Il woke sbrana anche il fumetto Dilbert

Il virus woke, più pericoloso e più subdolo di tutti gli altri perché corrode le menti, ha fatto una nuova vittima: Scott Adams, 65 anni, creatore del popolarissimo fumetto Dilbert, che dal 1989 mette alla berlina idiosincrasie e incongruenze della vita da ufficio, il cui successo ha portato alla creazione di libri, calendari e anche una serie televisiva.
Dilbert cancellato da 77 quotidiani
Dilbert, che come tutte le cosiddette “strisce” viene pubblicato ogni giorno nell’apposita pagina di centinaia di quotidiani, verrà presto escluso da almeno 77 di loro, quelli editi dalla Lee Enterprises, per motivi che non sono stati chiariti, ma che secondo lo stesso Adams hanno a che fare con i contenuti recenti della striscia. Una satira sul mondo del lavoro, degli affari, del business, del suo cinismo e delle sue pratiche spesso irrispettose del buon senso e delle persone, con personaggi così ben delineati da aver portato alcune testate a pubblicarla non nella pagina dello svago ma in quella dell’economia e della finanza.
Il caso Dave, afroamericano che si identifica con un bianco
A quelli classici si è aggiunto da qualche mese Dave, un afroamericano che si identifica con un bianco, e già questo è un messaggio alla mania dei tanti, specialmente minorenni, convinti dalla propaganda a staccarsi da se stessi e identificarsi con qualsiasi cosa passi loro per la mente: il fatto che qualche mese fa la responsabile di un distretto scolastico del Michigan abbia dovuto smentire l’intenzione di predisporre cassette di sabbia per raccogliere i bisogni di studenti che si identificavano come felini racconta la voragine logica in cui è precipitata una parte di mondo, minoritaria ma prepotente e spietata contro chiunque osi opporsi col buon senso.

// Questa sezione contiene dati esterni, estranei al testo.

(** A paragraph after the removal. *)
Fixpoint mark_lines (target : bool) (ls : list rstr) : list rstr :=
  match ls with
  | [] => []
  | line :: ls =>
      match strip_prefix (str "Package: ") line with
      | Some pkg => line :: mark_lines (str_eqb (trim pkg) name) ls
      | None => (if target && starts_with (str "Status: ") line then removed_status else line) :: mark_lines target ls
      end
  end.

Lemma rewrite_lines s ls :
  Forall (fun l => l ≠ []) ls ->
  exists target, foldl (rewrite_status_line name) s ls =
    {| updated_content := updated_content s ++ unlines (mark_lines (in_target_package s) ls);
       in_target_package := target; found_package := found_package s || existsb is_target ls |}.
Proof.
  intros H. revert s. induction H as [|l ls Hl _ IH]; intros s; cbn [foldl mark_lines existsb].
  - exists (in_target_package s). unfold unlines. cbn. rewrite app_nil_r, orb_false_r. by destruct s.
  - destruct (IH (rewrite_status_line name s l)) as [target ->]. exists target.
    unfold rewrite_status_line, str_eqb, is_target. rewrite bool_decide_false by done.
    destruct (strip_prefix (str "Package: ") l); cbn [updated_content in_target_package found_package orb];
      f_equal; rewrite ?unlines_cons, <- ?app_assoc, ?orb_assoc; done.
Qed.

Lemma rewrite_blank s :
  rewrite_status_line name s [] =
    {| updated_content := updated_content s ++ [NL]; in_target_package := false; found_package := found_package s |}.
Proof. reflexivity. Qed.

Lemma rewrite_file s ps :
  Forall good_paragraph ps -> in_target_package s = false ->
  foldl (rewrite_status_line name) s (file_lines ps) =
    {| updated_content := updated_content s ++ render_file (map (mark_lines false) ps);
       in_target_package := false; found_package := found_package s || existsb (existsb is_target) ps |}.
Proof.
  intros H. revert s. induction H as [|ls ps [Hne Hls] _ IH]; intros s Hs.
  - cbn. rewrite app_nil_r, orb_false_r. destruct s; simpl in *. by subst.
  - unfold file_lines. rewrite bind_cons, !foldl_app. change (ps ≫= _) with (file_lines ps).
    destruct (rewrite_lines s ls) as [target ->]; [eapply Forall_impl; [exact Hls|]; naive_solver|]. rewrite Hs.
    cbn [foldl]. rewrite rewrite_blank, IH by done. cbn [updated_content found_package map existsb].
    unfold render_file. rewrite bind_cons, orb_assoc. f_equal.
    assert (Hm : mark_lines false ls ≠ []) by (destruct ls; [done|]; simpl; by case_match).
    rewrite <- (intercalate_unlines _ Hm), <- !app_assoc. done.
Qed.

(** What the removal writes. *)
Lemma update_status_spec ps :
  Forall good_paragraph ps ->
  update_dpkg_status_for_removal (Some (Some (render_file ps))) name =
  if existsb (existsb is_target) ps then Ok (render_file (map (mark_lines false) ps)) else Err (PackageNotFound name).
Proof.
  intros H. unfold update_dpkg_status_for_removal. cbn [ok_or res_bind].
  assert (Hl : lines (render_file ps) = file_lines ps) by (rewrite render_unlines by done; by apply lines_unlines, good_lines).
  rewrite Hl. by rewrite rewrite_file.
Qed.

Definition foreign (ls : list rstr) : Prop := Forall (fun l => is_target l = false) ls.

Lemma mark_foreign ls : foreign ls -> mark_lines false ls = ls.
Proof.
  induction 1 as [|l ls Hl _ IH]; [done|]. cbn [mark_lines]. unfold is_target in Hl.
  destruct (strip_prefix (str "Package: ") l); [by rewrite Hl, IH|by rewrite IH].
Qed.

Insomma, tornando a Dilbert, in una striscia del 20 settembre un dirigente dell’azienda si rivolge a Dave dicendogli “devo aumentare il rating di sostenibilità della nostra ditta, pertanto ti promuovo a responsabile tecnologico. So che ti identifichi con un bianco e questo non aiuta il nostro punteggio, ma non potresti anche identificarti come gay?”; “dipende da quanto devo esser convincente”; “magari mettiti camicie più belle”. Il 12 settembre, invece, un altro dirigente dice “la nostra azienda ha un basso rating di sostenibilità e ritengo ciascuno di voi colpevole di questo… Guardate Dilbert, per esempio: non rappresenta diversità, inquina e raramente chiede quale pronome preferiate. Non possiamo salvare il mondo dalla sera alla mattina, ma fare di Dilbert un bersaglio di insulti e persecuzioni sarebbe un passo nella direzione giusta”.
Col woke non si scherza
Boom! Un meritato massacro delle politiche e delle scelte di moltissime aziende, che promuovono persone e iniziative per essere dalla parte “giusta” della società, giusta peraltro per una minoranza prepotente e spietata. Adams non ha ricevuto indicazioni specifiche, ma aveva appreso delle lamentele di alcuni lettori – il movimento woke del resto è noto per l’assoluta mancanza di senso dell’umorismo – e ora ha preso atto. «Tutti questi atteggiamenti woke e politiche che nascono dal punteggio di sostenibilità – ha dichiarato – sono entrati nel mondo del lavoro e dunque argomento perfetto per Dilbert. La gente se ne accorge, e anche se si tratta di un tema legato alle pratiche e alle consuetudini di un ufficio il problema è come viene gestito. Io descrivo come i dipendenti di un’azienda affrontano le situazioni ma evidentemente alcuni pensano che stia prendendo una posizione (…) Per me questa decisione rappresenta una bella botta sul piano economico», ha concluso, ma a quanto pare dispone di un patrimonio di circa 70 milioni di dollari e la botta vera, semmai, è solo al buon senso. E non solo il suo.